→ **WORK INSTRUCTION**:
The stretch wanted below opens at the line containing "Definition corrupted_record : Window" and closes at the line containing "(callbackProcessed w, handleCallback_calls". Please return it exactly, with no other lines.

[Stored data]
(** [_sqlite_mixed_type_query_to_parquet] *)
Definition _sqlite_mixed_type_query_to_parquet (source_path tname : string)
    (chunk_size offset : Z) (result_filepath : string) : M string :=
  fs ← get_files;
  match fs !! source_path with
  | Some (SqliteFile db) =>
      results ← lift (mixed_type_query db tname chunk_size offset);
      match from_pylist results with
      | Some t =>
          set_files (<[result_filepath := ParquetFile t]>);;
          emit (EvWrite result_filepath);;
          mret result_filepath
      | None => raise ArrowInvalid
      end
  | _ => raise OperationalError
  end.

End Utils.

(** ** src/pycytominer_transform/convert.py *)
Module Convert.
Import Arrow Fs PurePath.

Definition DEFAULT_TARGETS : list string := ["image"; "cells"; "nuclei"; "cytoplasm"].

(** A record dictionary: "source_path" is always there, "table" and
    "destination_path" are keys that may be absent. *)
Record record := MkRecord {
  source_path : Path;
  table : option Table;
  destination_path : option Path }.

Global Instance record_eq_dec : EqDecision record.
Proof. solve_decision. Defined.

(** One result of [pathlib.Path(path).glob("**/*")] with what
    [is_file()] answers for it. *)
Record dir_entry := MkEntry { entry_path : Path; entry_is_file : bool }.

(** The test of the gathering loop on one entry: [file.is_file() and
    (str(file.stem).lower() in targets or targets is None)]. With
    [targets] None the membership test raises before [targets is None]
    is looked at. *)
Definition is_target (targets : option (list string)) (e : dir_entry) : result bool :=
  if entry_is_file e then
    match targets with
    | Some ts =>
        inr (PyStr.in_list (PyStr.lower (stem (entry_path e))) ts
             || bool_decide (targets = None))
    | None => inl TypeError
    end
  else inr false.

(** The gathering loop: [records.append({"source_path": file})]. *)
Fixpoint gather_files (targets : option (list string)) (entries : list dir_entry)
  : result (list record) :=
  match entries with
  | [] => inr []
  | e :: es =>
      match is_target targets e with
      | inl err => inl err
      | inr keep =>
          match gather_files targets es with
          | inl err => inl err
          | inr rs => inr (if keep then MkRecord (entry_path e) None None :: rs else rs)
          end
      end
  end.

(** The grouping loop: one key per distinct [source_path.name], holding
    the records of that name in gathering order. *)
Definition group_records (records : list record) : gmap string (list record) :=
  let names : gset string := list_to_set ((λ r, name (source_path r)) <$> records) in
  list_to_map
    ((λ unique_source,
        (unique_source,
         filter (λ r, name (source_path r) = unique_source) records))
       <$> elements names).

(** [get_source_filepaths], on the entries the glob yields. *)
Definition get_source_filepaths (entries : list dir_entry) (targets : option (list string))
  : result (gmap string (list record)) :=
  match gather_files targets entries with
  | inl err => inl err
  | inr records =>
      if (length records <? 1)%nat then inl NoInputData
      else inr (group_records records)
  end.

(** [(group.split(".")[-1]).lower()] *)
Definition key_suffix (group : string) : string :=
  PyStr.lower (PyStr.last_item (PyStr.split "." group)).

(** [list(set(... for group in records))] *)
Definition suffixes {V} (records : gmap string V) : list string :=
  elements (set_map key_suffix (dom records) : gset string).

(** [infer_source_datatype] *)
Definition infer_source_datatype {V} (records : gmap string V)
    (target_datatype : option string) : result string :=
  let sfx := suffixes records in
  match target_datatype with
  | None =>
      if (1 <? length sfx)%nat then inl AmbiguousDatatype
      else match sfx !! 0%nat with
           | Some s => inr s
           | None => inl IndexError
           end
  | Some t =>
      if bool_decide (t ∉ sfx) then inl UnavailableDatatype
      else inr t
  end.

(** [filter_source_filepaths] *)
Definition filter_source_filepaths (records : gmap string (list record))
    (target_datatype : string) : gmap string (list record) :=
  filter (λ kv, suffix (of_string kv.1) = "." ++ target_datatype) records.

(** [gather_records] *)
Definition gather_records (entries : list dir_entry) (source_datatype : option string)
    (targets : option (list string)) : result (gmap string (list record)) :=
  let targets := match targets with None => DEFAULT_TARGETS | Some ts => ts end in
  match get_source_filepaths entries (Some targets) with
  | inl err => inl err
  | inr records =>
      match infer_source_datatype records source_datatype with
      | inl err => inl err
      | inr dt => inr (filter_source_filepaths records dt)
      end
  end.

---

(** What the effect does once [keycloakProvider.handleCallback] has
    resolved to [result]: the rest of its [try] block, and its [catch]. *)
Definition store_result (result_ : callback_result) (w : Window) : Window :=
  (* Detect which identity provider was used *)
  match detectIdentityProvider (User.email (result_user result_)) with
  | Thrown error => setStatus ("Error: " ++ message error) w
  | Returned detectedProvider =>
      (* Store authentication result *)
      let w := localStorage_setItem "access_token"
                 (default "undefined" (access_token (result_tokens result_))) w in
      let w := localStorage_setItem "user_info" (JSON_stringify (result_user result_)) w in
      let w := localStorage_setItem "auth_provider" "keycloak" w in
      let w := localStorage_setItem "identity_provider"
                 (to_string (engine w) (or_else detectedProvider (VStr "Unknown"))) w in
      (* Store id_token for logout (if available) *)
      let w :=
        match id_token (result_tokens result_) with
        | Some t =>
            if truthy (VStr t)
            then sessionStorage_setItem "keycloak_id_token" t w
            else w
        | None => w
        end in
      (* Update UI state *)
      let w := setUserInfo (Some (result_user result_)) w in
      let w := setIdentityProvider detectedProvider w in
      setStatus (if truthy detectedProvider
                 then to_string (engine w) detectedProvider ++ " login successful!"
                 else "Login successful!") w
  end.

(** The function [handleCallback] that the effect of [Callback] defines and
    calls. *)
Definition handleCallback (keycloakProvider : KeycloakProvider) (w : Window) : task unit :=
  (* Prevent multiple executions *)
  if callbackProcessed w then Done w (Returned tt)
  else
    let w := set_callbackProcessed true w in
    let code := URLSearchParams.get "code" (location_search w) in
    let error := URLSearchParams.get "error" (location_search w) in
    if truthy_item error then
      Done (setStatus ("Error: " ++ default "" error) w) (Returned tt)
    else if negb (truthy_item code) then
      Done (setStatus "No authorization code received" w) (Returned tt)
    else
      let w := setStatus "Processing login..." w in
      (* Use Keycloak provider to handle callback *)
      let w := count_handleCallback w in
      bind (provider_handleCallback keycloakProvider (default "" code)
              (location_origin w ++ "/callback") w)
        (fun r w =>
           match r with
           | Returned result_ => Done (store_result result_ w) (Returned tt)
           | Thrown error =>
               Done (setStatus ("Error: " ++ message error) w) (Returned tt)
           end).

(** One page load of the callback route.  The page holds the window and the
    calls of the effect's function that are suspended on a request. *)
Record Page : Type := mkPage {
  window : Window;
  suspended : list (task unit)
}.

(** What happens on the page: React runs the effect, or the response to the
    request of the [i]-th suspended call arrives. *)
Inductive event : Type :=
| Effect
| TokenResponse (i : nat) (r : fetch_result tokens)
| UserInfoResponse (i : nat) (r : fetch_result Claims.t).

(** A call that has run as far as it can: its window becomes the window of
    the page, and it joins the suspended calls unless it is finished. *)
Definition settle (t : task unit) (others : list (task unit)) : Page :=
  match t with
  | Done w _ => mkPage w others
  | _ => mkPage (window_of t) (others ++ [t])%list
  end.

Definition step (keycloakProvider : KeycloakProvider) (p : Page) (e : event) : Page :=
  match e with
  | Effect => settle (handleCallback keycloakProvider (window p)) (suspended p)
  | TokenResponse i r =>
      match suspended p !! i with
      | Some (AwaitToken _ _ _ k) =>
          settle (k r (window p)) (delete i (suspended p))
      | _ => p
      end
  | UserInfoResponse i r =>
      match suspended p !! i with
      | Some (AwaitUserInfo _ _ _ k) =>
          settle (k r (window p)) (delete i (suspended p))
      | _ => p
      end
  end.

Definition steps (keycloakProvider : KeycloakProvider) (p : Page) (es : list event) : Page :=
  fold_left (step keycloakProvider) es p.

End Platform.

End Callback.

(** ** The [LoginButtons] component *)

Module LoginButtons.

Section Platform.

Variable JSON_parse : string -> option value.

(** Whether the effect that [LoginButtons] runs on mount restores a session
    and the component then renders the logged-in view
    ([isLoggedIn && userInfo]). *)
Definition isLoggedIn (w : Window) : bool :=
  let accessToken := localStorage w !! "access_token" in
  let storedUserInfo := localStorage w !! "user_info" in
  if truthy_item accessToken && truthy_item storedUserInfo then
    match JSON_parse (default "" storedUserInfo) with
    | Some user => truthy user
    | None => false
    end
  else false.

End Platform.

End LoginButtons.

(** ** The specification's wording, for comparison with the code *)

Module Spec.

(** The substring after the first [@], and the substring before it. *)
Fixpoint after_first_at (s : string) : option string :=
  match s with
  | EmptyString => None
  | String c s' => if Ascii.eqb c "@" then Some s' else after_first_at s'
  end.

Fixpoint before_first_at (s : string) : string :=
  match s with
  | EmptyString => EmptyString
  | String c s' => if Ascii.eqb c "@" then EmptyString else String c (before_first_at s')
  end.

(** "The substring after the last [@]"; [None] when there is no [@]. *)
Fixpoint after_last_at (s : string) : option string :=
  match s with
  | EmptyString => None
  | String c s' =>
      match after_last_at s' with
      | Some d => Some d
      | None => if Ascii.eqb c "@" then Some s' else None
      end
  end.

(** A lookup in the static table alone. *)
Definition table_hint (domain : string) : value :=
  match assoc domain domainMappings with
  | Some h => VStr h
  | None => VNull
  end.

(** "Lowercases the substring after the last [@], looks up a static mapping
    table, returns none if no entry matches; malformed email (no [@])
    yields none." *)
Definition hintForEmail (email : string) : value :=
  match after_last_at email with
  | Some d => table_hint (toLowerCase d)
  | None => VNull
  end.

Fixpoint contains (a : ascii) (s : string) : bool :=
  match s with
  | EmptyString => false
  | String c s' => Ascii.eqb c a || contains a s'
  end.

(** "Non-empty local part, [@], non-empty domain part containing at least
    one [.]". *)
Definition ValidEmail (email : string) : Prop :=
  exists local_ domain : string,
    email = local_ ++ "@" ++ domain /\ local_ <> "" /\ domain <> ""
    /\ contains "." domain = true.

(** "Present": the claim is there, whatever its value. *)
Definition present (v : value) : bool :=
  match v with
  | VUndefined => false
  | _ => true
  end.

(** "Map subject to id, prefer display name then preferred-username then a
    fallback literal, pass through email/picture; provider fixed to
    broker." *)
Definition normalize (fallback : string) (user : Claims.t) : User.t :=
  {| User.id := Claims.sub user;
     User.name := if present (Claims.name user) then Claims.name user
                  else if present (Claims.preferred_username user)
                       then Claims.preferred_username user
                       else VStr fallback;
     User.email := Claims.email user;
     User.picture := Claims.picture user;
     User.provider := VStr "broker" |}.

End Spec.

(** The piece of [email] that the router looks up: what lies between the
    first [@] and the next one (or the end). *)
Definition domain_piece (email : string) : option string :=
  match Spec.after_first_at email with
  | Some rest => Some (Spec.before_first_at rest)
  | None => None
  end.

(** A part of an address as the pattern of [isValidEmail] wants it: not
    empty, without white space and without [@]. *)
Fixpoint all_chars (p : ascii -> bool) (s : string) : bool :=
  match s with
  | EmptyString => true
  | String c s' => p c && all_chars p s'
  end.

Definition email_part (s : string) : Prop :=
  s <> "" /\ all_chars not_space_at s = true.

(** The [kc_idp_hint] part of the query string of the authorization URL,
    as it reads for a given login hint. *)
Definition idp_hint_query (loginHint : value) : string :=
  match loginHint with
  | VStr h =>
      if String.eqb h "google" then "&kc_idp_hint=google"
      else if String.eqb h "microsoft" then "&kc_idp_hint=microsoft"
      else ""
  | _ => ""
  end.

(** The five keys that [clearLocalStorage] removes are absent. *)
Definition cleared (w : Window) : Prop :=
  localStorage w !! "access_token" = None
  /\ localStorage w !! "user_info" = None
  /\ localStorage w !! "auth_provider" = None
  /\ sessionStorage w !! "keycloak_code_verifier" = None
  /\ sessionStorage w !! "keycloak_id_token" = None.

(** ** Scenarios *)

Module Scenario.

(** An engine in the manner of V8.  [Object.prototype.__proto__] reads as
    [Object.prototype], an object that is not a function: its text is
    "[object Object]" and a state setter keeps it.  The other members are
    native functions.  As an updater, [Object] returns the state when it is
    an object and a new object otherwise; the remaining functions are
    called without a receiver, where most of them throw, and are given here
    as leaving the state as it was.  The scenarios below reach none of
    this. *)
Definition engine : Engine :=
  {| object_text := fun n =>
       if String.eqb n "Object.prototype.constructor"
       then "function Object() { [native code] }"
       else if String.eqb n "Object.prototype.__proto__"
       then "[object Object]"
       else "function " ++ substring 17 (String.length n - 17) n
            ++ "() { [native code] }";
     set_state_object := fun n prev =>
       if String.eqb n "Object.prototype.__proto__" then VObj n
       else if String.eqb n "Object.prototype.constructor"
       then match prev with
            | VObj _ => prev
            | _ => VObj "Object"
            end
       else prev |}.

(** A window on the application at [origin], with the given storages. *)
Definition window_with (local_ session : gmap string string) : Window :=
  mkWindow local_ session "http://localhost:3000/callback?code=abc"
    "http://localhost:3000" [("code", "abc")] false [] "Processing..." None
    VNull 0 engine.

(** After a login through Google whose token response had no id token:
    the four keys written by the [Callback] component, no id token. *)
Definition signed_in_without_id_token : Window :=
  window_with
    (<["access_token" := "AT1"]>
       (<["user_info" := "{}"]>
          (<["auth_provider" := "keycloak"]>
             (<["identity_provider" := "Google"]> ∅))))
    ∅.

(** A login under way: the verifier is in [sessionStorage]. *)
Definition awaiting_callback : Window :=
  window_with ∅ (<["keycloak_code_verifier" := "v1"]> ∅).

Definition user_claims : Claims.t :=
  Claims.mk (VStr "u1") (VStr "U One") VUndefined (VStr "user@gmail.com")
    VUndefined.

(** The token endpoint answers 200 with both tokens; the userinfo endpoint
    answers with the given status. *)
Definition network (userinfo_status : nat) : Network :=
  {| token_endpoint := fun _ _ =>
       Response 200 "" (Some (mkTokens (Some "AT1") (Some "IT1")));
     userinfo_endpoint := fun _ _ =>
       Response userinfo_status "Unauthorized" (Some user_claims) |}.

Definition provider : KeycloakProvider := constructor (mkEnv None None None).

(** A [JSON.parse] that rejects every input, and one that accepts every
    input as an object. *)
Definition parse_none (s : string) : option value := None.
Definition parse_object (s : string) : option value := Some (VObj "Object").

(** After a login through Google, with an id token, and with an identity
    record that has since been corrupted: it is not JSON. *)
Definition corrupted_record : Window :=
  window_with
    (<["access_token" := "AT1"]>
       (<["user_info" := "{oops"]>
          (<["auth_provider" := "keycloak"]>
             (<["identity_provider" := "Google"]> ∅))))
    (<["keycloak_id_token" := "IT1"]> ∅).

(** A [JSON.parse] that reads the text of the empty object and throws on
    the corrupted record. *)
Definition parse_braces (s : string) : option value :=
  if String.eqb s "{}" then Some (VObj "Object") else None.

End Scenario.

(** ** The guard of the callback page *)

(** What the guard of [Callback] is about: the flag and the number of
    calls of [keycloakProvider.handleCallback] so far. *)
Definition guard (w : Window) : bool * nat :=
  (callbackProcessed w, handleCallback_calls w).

* * *

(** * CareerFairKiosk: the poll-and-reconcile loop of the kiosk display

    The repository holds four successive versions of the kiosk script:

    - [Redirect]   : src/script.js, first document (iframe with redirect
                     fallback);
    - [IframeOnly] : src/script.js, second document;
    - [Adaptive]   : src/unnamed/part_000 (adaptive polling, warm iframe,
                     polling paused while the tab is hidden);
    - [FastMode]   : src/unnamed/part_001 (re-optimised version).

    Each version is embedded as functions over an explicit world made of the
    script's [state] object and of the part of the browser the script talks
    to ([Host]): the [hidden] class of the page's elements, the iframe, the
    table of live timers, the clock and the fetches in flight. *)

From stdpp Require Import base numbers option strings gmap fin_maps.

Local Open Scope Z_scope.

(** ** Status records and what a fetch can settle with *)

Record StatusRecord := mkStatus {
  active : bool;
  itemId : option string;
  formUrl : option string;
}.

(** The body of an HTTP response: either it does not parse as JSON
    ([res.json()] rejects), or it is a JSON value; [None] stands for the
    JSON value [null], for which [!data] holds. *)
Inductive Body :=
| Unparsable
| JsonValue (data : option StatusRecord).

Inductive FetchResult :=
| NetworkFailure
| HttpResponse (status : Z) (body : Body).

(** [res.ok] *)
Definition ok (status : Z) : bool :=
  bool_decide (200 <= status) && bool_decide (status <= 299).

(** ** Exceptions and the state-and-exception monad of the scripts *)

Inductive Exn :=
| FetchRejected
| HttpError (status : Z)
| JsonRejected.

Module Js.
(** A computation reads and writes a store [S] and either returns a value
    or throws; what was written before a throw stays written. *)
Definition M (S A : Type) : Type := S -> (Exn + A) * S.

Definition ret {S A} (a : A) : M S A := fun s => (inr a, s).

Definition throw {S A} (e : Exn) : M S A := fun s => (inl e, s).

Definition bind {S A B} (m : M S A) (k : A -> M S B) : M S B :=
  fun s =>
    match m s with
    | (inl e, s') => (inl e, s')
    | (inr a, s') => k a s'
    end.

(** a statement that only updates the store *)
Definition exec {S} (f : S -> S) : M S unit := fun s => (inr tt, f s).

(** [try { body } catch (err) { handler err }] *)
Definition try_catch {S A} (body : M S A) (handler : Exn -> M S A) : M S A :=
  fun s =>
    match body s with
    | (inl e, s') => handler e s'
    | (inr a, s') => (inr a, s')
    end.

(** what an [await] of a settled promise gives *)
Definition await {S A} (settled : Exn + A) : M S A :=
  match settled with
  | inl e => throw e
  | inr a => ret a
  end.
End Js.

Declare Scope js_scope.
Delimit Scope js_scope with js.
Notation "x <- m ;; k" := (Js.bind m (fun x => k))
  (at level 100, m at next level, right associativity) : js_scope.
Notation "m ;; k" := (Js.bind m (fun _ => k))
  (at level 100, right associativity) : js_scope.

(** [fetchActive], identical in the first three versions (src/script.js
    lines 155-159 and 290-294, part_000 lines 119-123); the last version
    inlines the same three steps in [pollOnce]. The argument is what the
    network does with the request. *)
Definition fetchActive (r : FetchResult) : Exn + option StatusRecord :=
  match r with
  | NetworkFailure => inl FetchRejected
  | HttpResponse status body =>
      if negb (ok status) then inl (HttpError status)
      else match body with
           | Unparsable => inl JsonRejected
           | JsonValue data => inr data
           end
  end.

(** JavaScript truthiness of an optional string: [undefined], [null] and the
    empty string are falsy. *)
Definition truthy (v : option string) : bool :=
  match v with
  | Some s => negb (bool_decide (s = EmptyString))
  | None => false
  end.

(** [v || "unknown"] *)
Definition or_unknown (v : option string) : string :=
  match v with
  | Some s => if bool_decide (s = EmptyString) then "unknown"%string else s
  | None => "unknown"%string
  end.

→ **WRITTEN SOLUTION**:
Definition corrupted_record : Window :=
  window_with
    (<["access_token" := "AT1"]>
       (<["user_info" := "{oops"]>
          (<["auth_provider" := "keycloak"]>
             (<["identity_provider" := "Google"]> ∅))))
    (<["keycloak_id_token" := "IT1"]> ∅).

(** A [JSON.parse] that reads the text of the empty object and throws on
    the corrupted record. *)
Definition parse_braces (s : string) : option value :=
  if String.eqb s "{}" then Some (VObj "Object") else None.

End Scenario.

(** ** The guard of the callback page *)

(** What the guard of [Callback] is about: the flag and the number of
    calls of [keycloakProvider.handleCallback] so far. *)
Definition guard (w : Window) : bool * nat :=
  (callbackProcessed w, handleCallback_calls w).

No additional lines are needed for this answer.